Uma auditoria da Diretoria de Controle de Infraestrutura e Meio Ambiente (DIA) do Tribunal de Contas do Estado do Rio Grande do Norte (TCE/RN) colocou sob suspeita o processo licitatório para a construção do novo Estádio Municipal Nogueirão e do novo Centro Administrativo de Mossoró. O relatório técnico, assinado em 18 de março de 2026, aponta falhas que vão desde o descumprimento de exigências legais até a inviabilidade econômica do modelo proposto.
O projeto prevê uma cessão onerosa de 35 anos à iniciativa privada para construção e gestão do estádio, no bairro Nova Betânia. Em contrapartida, parte do terreno seria permutada para viabilizar a construção do centro administrativo municipal. O investimento estimado é de R$ 40,9 milhões.
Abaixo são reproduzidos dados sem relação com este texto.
(* ===== verification/Keeps.v ===== *)
(** * What computations leave alone

    A computation keeps a preorder when every state it returns in is related to the
    state it started from.  The file systems keep the files that are open. *)
From S2P Require Import Prelude Bitfield Mmu Alloc Heap Hash Fs FsState FsInv Devices Ramfs Fat32 Vfs.
Import Fs FsState FsInv Devices Ramfs Fat32 Vfs.

Module Keeps.

(** ** The logic *)

Definition keeps {S A} (R : relation S) (m : M S A) : Prop :=
  ∀ s a s', m s = Ret (a, s') → R s s'.

Create HintDb keeps.

Section rules.
Context {S : Type} (R : relation S) `{!PreOrder R}.

Lemma keeps_id {A} (m : M S A) : (∀ s a s', m s = Ret (a, s') → s' = s) → keeps R m.
Proof. intros H s a s' E. by rewrite (H s a s' E). Qed.

Lemma keeps_ret {A} (a : A) : keeps R (ret a).
Proof. intros s x s' E. by inv_run. Qed.

Lemma keeps_bind {A B} (m : M S A) (f : A → M S B) :
  keeps R m → (∀ a, keeps R (f a)) → keeps R (bind m f).
Proof.
  intros Hm Hf s b s' E. apply bind_inv in E as (a & s1 & E1 & E2).
  transitivity s1; [by eapply Hm|by eapply Hf].
Qed.

Lemma keeps_fatal {A} r : keeps R (fatal (A := A) r).
Proof. by intros s a s' E. Qed.
Lemma keeps_fault {A} : keeps R (fault (A := A)).
Proof. by intros s a s' E. Qed.
Lemma keeps_timeout {A} : keeps R (λ _ : S, Timeout : outcome (A * S)).
Proof. by intros s a s' E. Qed.
Lemma keeps_gets {A} (f : S → A) : keeps R (gets f).
Proof. intros s a s' E. by inv_run. Qed.
Lemma keeps_lift {A} (o : outcome A) : keeps R (lift o).
Proof. intros s a s' E. by inv_run. Qed.
Lemma keeps_kassert b r : keeps R (kassert b r).
Proof. unfold kassert. destruct b; [apply keeps_ret|apply keeps_fatal]. Qed.
Lemma keeps_deref {A} (o : option A) : keeps R (deref o).
Proof. destruct o; [apply keeps_ret|apply keeps_fault]. Qed.

(** Running a component's operation. *)
Lemma keeps_zoom {C A} `{!Has S C} (Rc : relation C) (m : M C A) :
  (∀ s c, Rc (comp_get s) c → R s (comp_set c s)) → keeps Rc m → keeps R (zoom m).
Proof.
  intros H Hm s a s' E. unfold zoom in E.
  destruct (m (comp_get s)) as [[x c]| | |] eqn:Em; inv_run. eapply H, Hm, Em.
Qed.
End rules.

#[export] Hint Resolve keeps_ret keeps_fatal keeps_fault keeps_timeout keeps_gets keeps_lift
  keeps_kassert keeps_deref : keeps.
#[export] Hint Extern 0 (PreOrder _) => apply _ : keeps.

(** Take a computation apart; what is left are calls. *)
Ltac keeps_step :=
  match goal with
  | |- PreOrder _ => apply _
  | |- keeps _ (bind _ _) => apply keeps_bind; [apply _| |intros ?]
  | |- keeps _ (λ _, Timeout) => apply keeps_timeout
  | |- keeps _ (match ?x with _ => _ end) => destruct x
  | |- keeps _ _ => solve [eauto 2 with keeps]
  end.
Ltac keeps := repeat (keeps_step; cbv beta zeta).

(** ** The file systems keep their objects and the invariant *)

Abbreviation keeps_files := (keeps kept).

(** A part of the state that the invariant does not look at. *)
Class Apart (C : Type) `{!Has fs C} : Prop := apart : ∀ s (c : C), kept s (comp_set c s).

Ltac apart_inst := intros s c; split; [by split|]; by intros [[] ? ?].
#[export] Instance apart_disks : Apart (gmap Z (gmap Z Z)). Proof. apart_inst. Qed.
#[export] Instance apart_uart : Apart uart_t. Proof. apart_inst. Qed.

Lemma keeps_mput_apart {A} `{Apart (gmap Z A)} p (a : A) : keeps_files (mput p a).
Proof. intros s x s' E. unfold mput in E. inv_run. apply apart. Qed.

Lemma keeps_mget {A} `{!Has fs (gmap Z A)} p : keeps_files (mget (A := A) p).
Proof. apply keeps_id; [apply _|]. intros s a s' E. apply mget_inv in E as (x & _ & E). congruence. Qed.
#[export] Hint Resolve keeps_mget : keeps.
#[export] Hint Extern 1 (keeps _ (mput _ _)) => apply keeps_mput_apart; apply _ : keeps.

(** Putting an object where there is one, or below the cursor. *)
Lemma put_kept {A} `{Store A} s p (a : A) : (fs_inv s → p ≤ Heap.memory_cursor (fs_heap s) ∧ store_ok a) →
  kept s (comp_set (<[p := a]> (comp_get s)) s).
Proof. intros Hp. split; [apply store_grows|]. intros Hi. by apply store_put; [|apply Hp..]. Qed.

Lemma keeps_mupd {A} `{Plain A} p (f : A → A) : keeps_files (mupd p f).
Proof.
  intros s x s' E. unfold mupd in E. apply bind_inv in E as (a & s1 & Ea & E).
  apply mget_inv in Ea as (a' & Ha & [= <- ->]). unfold mput in E. inv_run.
  apply put_kept. intros Hi. split; [by eapply store_has|apply plain].
Qed.
Lemma keeps_mupd_apart {A} `{Apart (gmap Z A)} p (f : A → A) : keeps_files (mupd p f).
Proof. unfold mupd. keeps. Qed.

Lemma keeps_calloc n : 0 ≤ n ≤ 0x80000000 → keeps_files (zoom (Heap.memory_calloc n)).
Proof.
  intros Hn s r s' E. split.
  - unfold zoom in E. destruct (Heap.memory_calloc n _) as [[? ?]| | |]; inv_run. by split.
  - intros Hi. by apply (calloc_cases s n r s' Hi Hn E).
Qed.
Lemma keeps_free p : keeps_files (zoom (Heap.memory_free p)).
Proof.
  intros s r s' E. unfold zoom, Heap.memory_free, ret in E. inv_run.
  split; [by split|]. by intros [[] ? ?].
Qed.
#[export] Hint Resolve keeps_free : keeps.
#[export] Hint Extern 1 (keeps _ (zoom (Heap.memory_calloc _))) => apply keeps_calloc; split; done : keeps.

(** A new object is below the cursor. *)
Lemma mnew_cases {A} `{Store A} n (zero : A) s p s' : 0 ≤ n ≤ 0x80000000 → store_ok zero →
  mnew n zero s = Ret (p, s') →
  kept s s' ∧ (p = 0 ∨ is_Some ((comp_get s' : gmap Z A) !! p)).
Proof.
  intros Hn Hz E. unfold mnew in E. apply bind_inv in E as (q & s1 & E1 & E).
  pose proof (keeps_calloc n Hn _ _ _ E1) as Hk.
  destruct (Z.eqb_spec q 0) as [->|Hq]; [inv_run; by split; [|left]|].
  apply bind_inv in E as (u & s2 & E2 & E). unfold mput in E2. inv_run. split.
  - destruct Hk as [Hg Hk]. split; [by eapply grows_trans, store_grows|].
    intros Hi. apply store_put; [auto| |done].
    destruct (calloc_cases s n p s1 Hi Hn E1) as [_ [->|[? _]]]; done.
  - right. rewrite comp_get_set. rewrite lookup_insert_eq. eauto.
Qed.
Lemma keeps_mnew {A} `{Store A} n (zero : A) : 0 ≤ n ≤ 0x80000000 → store_ok zero →
  keeps_files (mnew n zero).
Proof. intros Hn Hz s p s' E. by apply (mnew_cases n zero s p s' Hn Hz E). Qed.
#[export] Hint Extern 1 (keeps _ (mupd _ _)) => first [apply keeps_mupd; apply _|apply keeps_mupd_apart; apply _] : keeps.
#[export] Hint Extern 1 (keeps _ (mnew _ _)) => apply keeps_mnew; [split; done|first [exact I|by left]] : keeps.

(** *** Putting back what was got

    From a state in which [P] holds. *)
Definition keeps_on (P : fs → Prop) {A} (m : MF A) : Prop :=
  ∀ s a s', P s → m s = Ret (a, s') → kept s s'.

Lemma keeps_from {A} (m : MF A) : keeps_on (λ _, True) m → keeps_files m.
Proof. intros Hm s a s'. by apply Hm. Qed.

Section on.
Context (P : fs → Prop) `{!Stable P}.

Lemma on_keeps {A} (m : MF A) : keeps_files m → keeps_on P m.
Proof. intros Hm s a s' _. apply Hm. Qed.

Lemma on_bind {A B} (m : MF A) (f : A → MF B) :
  keeps_files m → (∀ a, keeps_on P (f a)) → keeps_on P (bind m f).
Proof.
  intros Hm Hf s b s' HP E. apply bind_inv in E as (a & s1 & E1 & E). apply Hm in E1.
  transitivity s1; [done|]. eapply Hf; [|done]. eapply stable; [apply E1|done].
Qed.

Lemma on_mget {A B} `{Store A} p (f : A → MF B) :
  (∀ a, keeps_on (λ s, P s ∧ owned A p s) (f a)) → keeps_on P (bind (mget p) f).
Proof.
  intros Hf s b s' HP E. apply bind_inv in E as (a & s1 & E1 & E).
  apply mget_inv in E1 as (x & Hx & [= <- ->]). eapply Hf; [|exact E]. split; [done|right; eauto].
Qed.

Lemma on_mnew {A B} `{Store A} n (zero : A) (f : Z → MF B) : 0 ≤ n ≤ 0x80000000 → store_ok zero →
  (∀ p, keeps_on (λ s, P s ∧ owned A p s) (f p)) → keeps_on P (bind (mnew n zero) f).
Proof.
  intros Hn Hz Hf s b s' HP E. apply bind_inv in E as (p & s1 & E1 & E).
  destruct (mnew_cases n zero s p s1 Hn Hz E1) as [Hk Hp].
  transitivity s1; [done|]. eapply Hf; [|exact E]. split; [|done]. eapply stable; [apply Hk|done].
Qed.

Lemma on_mput {A} `{Store A} p (a : A) : (∀ s, P s → owned A p s) → store_ok a → keeps_on P (mput p a).
Proof.
  intros HP Ha s x s' Hs E. unfold mput in E. inv_run. apply put_kept. intros Hi. split; [|done].
  destruct (HP s Hs) as [->|[y Hy]]; [|by eapply store_has].
  apply Z.lt_le_incl, (Heap.inv_cursor _ (wf_heap _ (fi_wf _ Hi))).
Qed.

Lemma on_mput_bind {A B} `{Store A} p (a : A) (m : MF B) :
  (∀ s, P s → owned A p s) → store_ok a → keeps_on P m → keeps_on P (bind (mput p a) (λ _, m)).
Proof.
  intros Hp Ha Hm s b s' HP E. apply bind_inv in E as ([] & s1 & E1 & E).
  apply (on_mput p a Hp Ha) in E1; [|done]. transitivity s1; [done|].
  eapply Hm; [|done]. eapply stable; [apply E1|done].
Qed.
End on.

(** The objects named by the hypotheses collected on the way. *)
Ltac owned := let H := fresh in intros ? H; tauto.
De acordo com a Representação nº 01/2026-DIA, a gestão municipal incorreu em “flagrante descumprimento” de normas estabelecidas pelo próprio Tribunal. Entre os principais pontos apontados está o não envio da documentação ao TCE com antecedência mínima de 120 dias da publicação do edital, prazo exigido para análise prévia de legalidade.
A auditoria também identificou a ausência de uma Matriz de Alocação de Riscos no edital, item obrigatório conforme a Lei nº 14.133/2021 para contratos dessa natureza. Segundo o auditor Vladimir Sérgio de Aquino Souto, a omissão compromete a segurança jurídica do processo e reduz o interesse de investidores — cenário evidenciado pela participação de apenas uma empresa no certame.
Outro ponto levantado pelo relatório diz respeito à falta de fundamentação dos valores apresentados. O TCE afirma que não há memória de cálculo nem pesquisa de mercado que justifique os preços e as avaliações imobiliárias utilizadas na modelagem do projeto.
A análise financeira é tratada como o aspecto mais crítico da auditoria. De acordo com os cálculos apresentados, o prazo necessário para amortização do investimento inicial seria de 333 meses, o equivalente a quase 28 anos, sem previsão de pagamento de outorga à prefeitura nesse período.
Sob parâmetros de mercado, considerando uma taxa de retorno de 8%, o modelo indicaria prejuízo estimado em R$ 12 milhões ao investidor. “O empreendimento se mostra completamente inviável. O contratado terá como resultado do negócio um prejuízo no montante significativo de 12 milhões de reais”, aponta o relatório técnico.
Diante dos achados, a equipe da DIA propôs ao conselheiro relator, Antônio Gilberto de Oliveira Jales, a concessão de medida cautelar para suspensão imediata da licitação.